*Exercise prompt*: Find how many lines in this data contain the string "Hrun". Respond with only that number.
◇ ◇ ◇
(** C7. For every request to either function other than the pre-flight,
    whatever makes the request fail (authentication, a precondition, the
    provider's answer, the store) is caught at the top level and answered
    with status 500 and the body {success: false, error: message}, where
    message is the message of the error thrown.  A fetch request fails
    exactly when something is not in place ([fetch_ready]); a sync request
    always fails, because it never gets past the provider-token check.  No
    call is made twice in a run. *)
Theorem failures_answered_with_error_envelope (req : Request) (env : Env) (w : World) :
  String.eqb (method req) "OPTIONS" = false ->
  (forall r w', FetchEvents.serve req env w = (r, w') ->
     ((fetch_ready req env w /\ status r = 200%nat /\ is_success r) \/
      (~ fetch_ready req env w /\
       exists message,
         FetchEvents.handler req env w = (Thrown message, w') /\
         status r = 500%nat /\
         exists j, body r = Some j /\ is_error_envelope message j)) /\
     no_retry w w') /\
  (forall r w', SyncCalendars.serve req env w = (r, w') ->
     (exists message,
        SyncCalendars.handler req env w = (Thrown message, w') /\
        status r = 500%nat /\
        exists j, body r = Some j /\ is_error_envelope message j) /\
     no_retry w w').
Proof.
  intros Hm. split; intros r w' Hrun.
  - split; [|exact (fetch_no_retry _ _ _ _ _ Hrun)].
    destruct (fetch_serve_cases req env w r w' Hm Hrun)
      as [(Hready & user & settings & token & items & _ & _ & _ & Hr & _)
         | (Hnot & m & Hh & ->)].
    + left. cbv zeta in Hr. subst r. split; [exact Hready|]. split; [reflexivity|].
      eexists. split; reflexivity.
    + right. split; [exact Hnot|]. exists m. split; [exact Hh|].
      apply error_response_envelope.
  - split; [|exact (sync_no_retry createClient _ _ _ _ _ Hrun)].
    destruct (sync_serve_cases req env w r w' Hm Hrun) as (m & Hh & -> & _).
    exists m. split; [exact Hh|]. apply error_response_envelope.
Qed.

Lemma failures_answered_with_error_envelope_witness :
  status (fst (FetchEvents.serve Sample.request Sample.env_401 Sample.world_on)) = 500%nat /\
  status (fst (FetchEvents.serve Sample.request Sample.env_not_json Sample.world_on))
  = 500%nat /\
  status (fst (FetchEvents.serve Sample.request Sample.env_store_down Sample.world_on))
  = 500%nat /\
  status (fst (FetchEvents.serve Sample.request Sample.env_ok Sample.world_on)) = 200%nat /\
  status (fst (SyncCalendars.serve Sample.request Sample.env_ok Sample.world_on)) = 500%nat.
Proof.
  destruct (failures_answered_with_error_envelope
              Sample.request Sample.env_401 Sample.world_on eq_refl) as [Hfetch _].
  destruct (failures_answered_with_error_envelope
              Sample.request Sample.env_not_json Sample.world_on eq_refl) as [Hbody _].
  destruct (failures_answered_with_error_envelope
              Sample.request Sample.env_store_down Sample.world_on eq_refl) as [Hstore _].
  destruct (failures_answered_with_error_envelope
              Sample.request Sample.env_ok Sample.world_on eq_refl) as [Hok Hsync].
  split; [|split; [|split; [|split]]].
  - destruct (Hfetch _ _ (surjective_pairing _)) as [[(_ & _ & Hs) | (_ & m & _ & Hs & _)] _].
    + vm_compute in Hs. destruct Hs as (j & [= <-] & Hf). discriminate Hf.
    + exact Hs.
  - destruct (Hbody _ _ (surjective_pairing _)) as [[(_ & _ & Hs) | (_ & m & _ & Hs & _)] _].
    + vm_compute in Hs. destruct Hs as (j & [= <-] & Hf). discriminate Hf.
    + exact Hs.
  - destruct (Hstore _ _ (surjective_pairing _)) as [[(_ & _ & Hs) | (_ & m & _ & Hs & _)] _].
    + vm_compute in Hs. destruct Hs as (j & [= <-] & Hf). discriminate Hf.
    + exact Hs.
  - destruct (Hok _ _ (surjective_pairing _)) as [[(_ & Hs & _) | (_ & m & _ & Hs & _)] _].
    + exact Hs.
    + vm_compute in Hs. discriminate Hs.
  - destruct (Hsync _ _ (surjective_pairing _)) as [(m & _ & Hs & _) _]. exact Hs.
Defined.

(** ** The sync function: the calendar rows and the stored token *)

(** C1. The sync function never gets to replace the calendar rows.  The
    client the handler makes for itself holds no session, so the
    provider-token check fails for every authenticated caller: the request
    is answered with status 500 and "No Google access token found. Please
    reconnect your Google account.", after the identity lookup and the
    session read only.  Whatever the request, the answer is no success
    response, the provider's calendar list is not asked for, nothing is
    deleted or inserted, and the stored calendar rows are the ones from
    before. *)
Theorem sync_never_replaces_calendar_rows
    (req : Request) (env : Env) (w : World) (r : Response) (w' : World) :
  SyncCalendars.serve req env w = (r, w') ->
  ~ is_success r /\
  user_calendars (db w') = user_calendars (db w) /\
  no_provider_call w w' /\
  (forall user,
     String.eqb (method req) "OPTIONS" = false ->
     authenticated req env user ->
     r = error_response no_access_token /\
     exists bearer, performed w w' [AuthGetUser bearer; AuthGetSession]).
Proof.
  intros Hrun. unfold SyncCalendars.serve in Hrun.
  destruct (String.eqb (method req) "OPTIONS") eqn:Hm.
  { injection Hrun as <- <-.
    split; [exact preflight_not_success|]. split; [reflexivity|].
    split; [|discriminate].
    exists []. split; [unfold performed; by rewrite List.app_nil_r | constructor]. }
  destruct (authenticated_or_not req env) as [[user Hauth] | Hno].
  - rewrite (sync_handler_authenticated req env w user Hauth) in Hrun.
    injection Hrun as <- <-.
    split; [apply error_response_not_success|]. split; [reflexivity|].
    split.
    + eexists. split; [show_performed | repeat constructor].
    + intros _ _ _. split; [reflexivity|]. eexists. show_performed.
  - destruct (unauthenticated_throws req env w Hno) as (m & effects & _ & Hf & Heff).
    rewrite Hf in Hrun. injection Hrun as <- <-.
    split; [apply error_response_not_success|]. split; [reflexivity|].
    split.
    + exists effects. split; [reflexivity|].
      destruct Heff as [-> | [token ->]]; repeat constructor.
    + intros user _ Hauth. destruct (Hno user Hauth).
Qed.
◇ ◇ ◇
*Reply*: 10